Poppy introduced herself in 2014 when she started posting surreal, disturbing videos to YouTube as an android-like character who conversed with sentient plants and mannequins, watched by an audience of millions. Her debut album, 2017’s Poppy.Computer, was written and released to further that online persona and while the weird, bubblegum pop of Moshi Moshi and I’m Poppy, with its 8-bit videogame sound effects, show flashes of the I’ll-do-what-the-hell-I-want experimentalism that has defined her whole career, it has little in common with the music she is making today. As such, the album often feels synthetic; the product of Poppy The Character, rather than Poppy The Artist.


Am I A Girl? (2018)

Poppy’s second album saw her distancing herself from her robotic YouTube persona. As a result, Am I A Girl? feels more authentic, while the album’s vast range, from shimmering electro-pop to crashing metal, feels more reflective of her personal tastes. Darker and more polished than her debut, the pop moments are killer - the off-kilter chorus of Girls In Bikinis and Diplo-produced Time’s Up are standouts, but the heavy tracks that round off the album are the most interesting. X and Play Destroy, a collab with electro-producer Grimes, with their loud bursts of metal, provide a hint of where Poppy would go with future records.


I Disagree (2020)

After flirting with heavier sounds on Am I A Girl?, I Disagree was the album that put Poppy firmly on the radar of the metal community.
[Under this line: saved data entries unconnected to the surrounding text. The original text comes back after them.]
(* ===== verification/JsonGrammar.v ===== *)
(** * The JSON parser against the JSON grammar

    [rvalue] is the grammar of RFC 8259 with the value of each text, where of equal
    keys the first counts.  The scanner is compared with its tokens, the parser with
    its values.  The parser always returns, and differs from the grammar in two ways,
    which the theorem states: a NUL ends the text, whatever follows, and a number
    without a finite value is rejected. *)

From Stdlib Require Import ZArith Lia Strings.Byte Strings.String SpecFloat.
From stdpp Require Import base list numbers.
From S2P Require Import Prelude.
From S2P Require Import Field.
From S2P Require Import Utf8.
From S2P Require Import JsonLexer.
From S2P Require Import JsonStrings.
From S2P Require Import JsonNumbers.
From S2P Require Import JsonParser.

#[local] Open Scope Z_scope.

(** ** The grammar *)

Definition spaces (w : list byte) : Prop := Forall (λ c, is_space (byteZ c) = true) w.
Definition punct (z : Z) : list byte := [Zbyte z].

(** The JSON value of a number. *)
Definition number_value (n : number) : json :=
  if integral n && n_neg n && (- 2 ^ 63 <=? int_value n) then j_number_integer (int_value n)
  else if integral n && negb (n_neg n) && (int_value n <? 2 ^ 64) then j_number_unsigned (int_value n)
  else j_number_float (round_decimal (n_neg n) (mantissa n) (power n)).
Definition is_finite (v : json) : bool := match v with j_number_float f => isfinite f | _ => true end.

Definition add_member (m : list (list byte * json)) (kv : list byte * json) := emplace kv.1 kv.2 m.

(** The grammar of RFC 8259 if [huge]; without it, the numbers have finite values. *)
Section Grammar.
Context (huge : bool).

Inductive rvalue : list byte → json → Prop :=
  | g_null : rvalue (text "null") j_null
  | g_true : rvalue (text "true") (j_boolean true)
  | g_false : rvalue (text "false") (j_boolean false)
  | g_string src cps : json_string src cps → rvalue (quote :: src ++ [quote]) (j_string (utf8s cps))
  | g_number n : number_ok n → huge || is_finite (number_value n) = true → rvalue (number_text n) (number_value n)
  | g_array_empty w : spaces w → rvalue (punct 91 ++ w ++ punct 93) (j_array [])
  | g_array es vs : relements es vs → rvalue (punct 91 ++ es ++ punct 93) (j_array vs)
  | g_object_empty w : spaces w → rvalue (punct 123 ++ w ++ punct 125) (j_object [])
  | g_object ms kvs : rmembers ms kvs → rvalue (punct 123 ++ ms ++ punct 125) (j_object (foldl add_member [] kvs))
with relements : list byte → list json → Prop :=
  | ge_last w1 t w2 v : spaces w1 → rvalue t v → spaces w2 → relements (w1 ++ t ++ w2) [v]
  | ge_more w1 t w2 es v vs :
      spaces w1 → rvalue t v → spaces w2 → relements es vs → relements (w1 ++ t ++ w2 ++ punct 44 ++ es) (v :: vs)
with rmembers : list byte → list (list byte * json) → Prop :=
  | gm_last m kv : rmember m kv → rmembers m [kv]
  | gm_more m ms kv kvs : rmember m kv → rmembers ms kvs → rmembers (m ++ punct 44 ++ ms) (kv :: kvs)
with rmember : list byte → list byte * json → Prop :=
  | gm_member w1 src cps w2 w3 t w4 v :
      spaces w1 → json_string src cps → spaces w2 → spaces w3 → rvalue t v → spaces w4 →
      rmember (w1 ++ (quote :: src ++ [quote]) ++ w2 ++ punct 58 ++ w3 ++ t ++ w4) (utf8s cps, v).

Scheme rvalue_mut := Induction for rvalue Sort Prop
  with relements_mut := Induction for relements Sort Prop
  with rmembers_mut := Induction for rmembers Sort Prop
  with rmember_mut := Induction for rmember Sort Prop.
Combined Scheme grammar_ind from rvalue_mut, relements_mut, rmembers_mut, rmember_mut.

(** A JSON text: a value between white space. *)
Definition json_text (input : list byte) (v : json) : Prop :=
  ∃ w1 t w2, spaces w1 ∧ rvalue t v ∧ spaces w2 ∧ input = w1 ++ t ++ w2.

End Grammar.

Arguments g_string {huge}.
Arguments g_number {huge}.
Arguments g_array_empty {huge}.
Arguments g_array {huge}.
Arguments g_object_empty {huge}.
Arguments g_object {huge}.
Arguments ge_last {huge}.
Arguments ge_more {huge}.
Arguments gm_last {huge}.
Arguments gm_more {huge}.
Arguments gm_member {huge}.

(** The texts that the parser has values for. *)
Abbreviation gvalue := (rvalue false).
Abbreviation gelements := (relements false).
Abbreviation gmembers := (rmembers false).
Abbreviation gmember := (rmember false).

(** What may follow a value: nothing a number would take. *)
Definition follows (rest : list byte) : Prop :=
  match rest with [] => True | c :: _ => isdigit c = false ∧ c ≠ dot ∧ is_exp (byteZ c) = false end.

Lemma follows_ends n rest : follows rest → ends n rest.
Proof. destruct rest as [|c rest]; [done|]. intros (Hd & Hc & He). cbn. rewrite Hd, He. naive_solver. Qed.

Lemma follows_space w rest : spaces w → follows rest → follows (w ++ rest).
Proof.
  intros Hw Hr. destruct Hw as [|c w' Hc Hw]; [done|]. cbn.
  unfold is_space, isdigit, is_exp in *. split_and!; [lia| |lia]. intros ->. by vm_compute in Hc.
Qed.

Lemma follows_punct z rest : z ∈ [44; 93; 125] → follows (Zbyte z :: rest).
Proof.
  intros Hz. repeat (apply elem_of_cons in Hz as [->|Hz]; [by vm_compute|]). by apply elem_of_nil in Hz.
Qed.

(** ** Tokens *)

(** The text [src] of a token with the lexer after it. *)
Definition spells (t : token_type) (src : list byte) (l : lexer) : Prop :=
  match t with
  | begin_array => src = punct 91
  | end_array => src = punct 93
  | begin_object => src = punct 123
  | end_object => src = punct 125
  | name_separator => src = punct 58
  | value_separator => src = punct 44
  | literal_true => src = text "true"
  | literal_false => src = text "false"
  | literal_null => src = text "null"
  | value_string => ∃ s cps, json_string s cps ∧ src = quote :: s ++ [quote] ∧ token_buffer l = utf8s cps
  | value_unsigned | value_integer | value_float => ∃ n, number_ok n ∧ src = number_text n ∧ delivers n t l
  | end_of_input => src = [] ∧ ia l = [] ∨ src = [x00]
  | _ => False
  end.

(** The lexer has just read the first character of [rest]. *)
Definition lead (l : lexer) (rest : list byte) : Prop := current l = head_code rest ∧ ia l = tail rest.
An LP that revelled in unabashed, glorious chaos in a clash of hyperpop and serrated riffs, it veered between sweet and sour, violent metal, disturbing imagery and cutesy melodies on Bloodmoney and Sit/Stay. Meanwhile, lead single, Concrete, comes across like Babymetal on an acid trip. I Disagree was the album where Poppy established herself as true genre-agnostic, an artist following her own single-minded vision. Brilliant and addictive.


Flux (2021)

After the heaviness and intense chaos of 2020’s excellent I Disagree, it felt like Poppy was finally settling into her groove, only for her to simmer down on 2021’s Flux. In many ways, this is Poppy’s most cohesive album, focusing on grungy tones, Garbage-esque garage rock and shoegazy textures on Lessen The Damage and On The Level. When they do come, as on the biting Never Find My Place, the bursts of metallic fury are thoughtful and well-measured. This is record stacked with excellent tracks, but if there’s one criticism to be made it’s that Flux lacks that trademark zany, forward-thinking spark present elsewhere in Poppy’s discography.


Zig (2023)

After positioning herself as rock and metal’s next breakout star on 2020’s I Disagree and 2021’s Flux, her next move was to volte-face with a collection of throbbing electronic bangers. From the dark pop of Motorbike, the HEALTH-esque aggression of Church Outfit and nu-metal-meets-industrial title track, these tracks were born out Poppy’s desire to create music videos that utilised the dance training of her youth. Zig is proof you can never predict where Poppy will go next.